ROLE OF CIRCULAR PVT1 IN ISCHEMIC HEART FAILURE

Circular RNAs (circRNAs) are involved in the pathogenesis of several cardiovascular diseases (CVDs), including heart failure (HF). circRNAs can bind microRNAs (miRNAs), acting as competing endogenous RNAs (ceRNA), thus regulating the expression levels of miRNA target mRNAs. However, these interactions and their respective functions in ischemic HF (IHF) remain largely unknown. This study aimed to identify circRNA-based ceRNA networks in non-end-stage IHF. Transcriptome analysis of left ventricles of IHF patients identified significant differentially expressed circRNAs, miRNAs and mRNAs.

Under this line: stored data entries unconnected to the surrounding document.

(** The events of rows, in their order. *)
Definition events_of (rows : list CoordinatorEventOutbox) (evs : list Event) : Prop :=
  Forall2 (λ r e, event_from_outbox r = Ok e) rows evs.

Definition dispatchable (rows : list CoordinatorEventOutbox) : Prop :=
  (∀ row, row ∈ rows → ∃ e, event_from_outbox row = Ok e) ∧ NoDup (co_event_id <$> rows).

Lemma dispatchable_core rows rows' : core <$> rows' = core <$> rows → dispatchable rows → dispatchable rows'.
Proof.
  intros Hc [Hv Hnd]. assert (co_event_id <$> rows' = co_event_id <$> rows) as Hid.
  { apply (f_equal (fmap (λ t : string * string * string * pydict * string * option string
                              * option string * Z * instant, t.1.1.1.1.1.1.1.1))) in Hc.
    rewrite <- !list_fmap_compose in Hc. exact Hc. }
  split; [|by rewrite Hid]. intros row [i Hi]%list_elem_of_lookup.
  assert ((core <$> rows) !! i = Some (core row)) as Hl by (rewrite <- Hc, list_lookup_fmap, Hi; done).
  rewrite list_lookup_fmap in Hl. destruct (rows !! i) as [r0|] eqn:E; [|done]. cbn in Hl.
  apply (inj Some) in Hl. destruct (Hv r0) as [e He]; [by apply list_elem_of_lookup_2 in E|].
  exists e. rewrite <- He. symmetry. exact (proj1 (core_event _ _ Hl)).
Qed.

Lemma events_exist rows : (∀ row, row ∈ rows → ∃ e, event_from_outbox row = Ok e) → ∃ evs, events_of rows evs.
Proof.
  induction rows as [|r rows IH]; intros Hv; [by exists []; constructor|].
  destruct (Hv r) as [e He]; [left|]. destruct IH as [evs Hevs]; [intros; apply Hv; by right|].
  exists (e :: evs). by constructor.
Qed.

Lemma round_healthy limit s :
  dispatchable (dl_rows s) →
  ∃ s' evs, publish_pending_events tp limit s =
      (Ok (Z.of_nat (length evs), Z.of_nat (length evs), 0), s')
    ∧ events_of (list_pending limit (dl_rows s)) evs ∧ dl_accepted s' = dl_accepted s ++ evs
    ∧ pending_rows (dl_rows s') = drop limit (pending_rows (dl_rows s)) ∧ dispatchable (dl_rows s').
Proof.
  intros [Hv Hnd]. destruct (events_exist (list_pending limit (dl_rows s))) as [evs Hevs].
  { intros row [Hin _]%list_pending_elem. auto. }
  assert (NoDup (co_event_id <$> list_pending limit (dl_rows s))) as Hnp.
  { eapply sublist_NoDup; [exact (pending_NoDup _ Hnd)|]. apply fmap_sublist, sublist_take. }
  destruct (rows_healthy _ _ 0 0 s Hevs Hnp) as (s' & Hr & Ha & Hs). exists s', evs.
  unfold publish_pending_events. rewrite M_bind_run. cbn [getsM]. rewrite M_bind_run, Hr. cbn.
  rewrite (Forall2_length _ _ _ Hevs). split_and!; [done..| |].
  - by apply round_pending.
  - eapply dispatchable_core; [by eapply settled_ids|done].
Qed.
End progress.

(** C26. Nothing waits for ever: while the bus accepts and the database marks, each
    round publishes the oldest pending events, up to its limit; after enough
    rounds for the backlog nothing is pending, and every pending event was
    accepted exactly once, in the order of its time and identifier. *)
Theorem outbox_drains `{!Env} tp limit n s :
  healthy tp → dispatchable (dl_rows s) → (length (pending_rows (dl_rows s)) ≤ n * limit)%nat →
  ∃ s' evs, rounds tp n limit s = (Ok (), s')
    ∧ events_of (pending_rows (dl_rows s)) evs
    ∧ dl_accepted s' = dl_accepted s ++ evs ∧ pending_rows (dl_rows s') = [].
Proof.
  intros Hup. revert s. induction n as [|n IH]; intros s Hd Hle; cbn [rounds].
  - apply Nat.le_0_r, nil_length_inv in Hle. exists s, []. rewrite Hle, app_nil_r.
    split_and!; [done|constructor|done..].
  - destruct (round_healthy tp Hup limit s Hd) as (s1 & evs1 & H1 & He1 & Ha1 & Hp1 & Hd1).
    destruct (IH s1 Hd1) as (s2 & evs2 & H2 & He2 & Ha2 & Hp2).
    { rewrite Hp1, length_drop. lia. }
    exists s2, (evs1 ++ evs2). rewrite M_bind_run, H1. split_and!; [done| |by rewrite Ha2, Ha1, app_assoc|done].
    rewrite <- (take_drop limit (pending_rows (dl_rows s))). apply Forall2_app; [done|]. by rewrite <- Hp1.
Qed.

Potential miRNAs interacting with validated circRNAs as well as mRNA targets of sponged miRNAs were determined using bioinformatics tools. Predicted miRNAs and mRNAs were filtered for their dysregulation in IHF, resulting in 662 circRNA-miRNA-mRNA interactions. KEGG terms of the identified interacting mRNAs indicated CVD-related signaling pathways. circPVT1 emerged as one of the main hubs of circRNA-miRNA-mRNA network in IHF. RNA-Seq analysis following circPVT1 knockdown in immortalized human cardiomyocytes identified differentially expressed genes mainly involved in fibrosis and in cellular senescence. Interestingly, circPVT1 expression significantly increased in cardiac fibroblasts after TGF-β1 treatment. circPVT1 silencing attenuated the levels of pro-fibrotic markers induced by TGF-β1, highlighting a pro-fibrotic role of circPVT1. RNA pull-down assays confirmed the interaction between circPVT1 and three fibrosis-related miRNAs, miR-30a-5p, miR-125b-5p and miR-369-5p. The levels of these miRNAs were not altered upon circPVT1 knockdown. However, the expression of their mRNA targets was deregulated upon circPVT1 silencing, suggesting that circPVT1 modulate miRNA cellular bioavailability. Inhibition of either miR-30a-5p or miR-125b-5p, but not miR-369-5p, significantly reversed the reduced expression of TGF-β1-induced pro-fibrotic markers following circPVT1 silencing, indicating that both miR-30a-5p and miR-125b-5p act as downstream effectors of circPVT1 in cardiac fibroblast activation. Our findings suggest that circPVT1 has a pro-fibrotic function and regulate cardiac fibroblast activation via miR-30a-5p and miR-125b-5p sponging.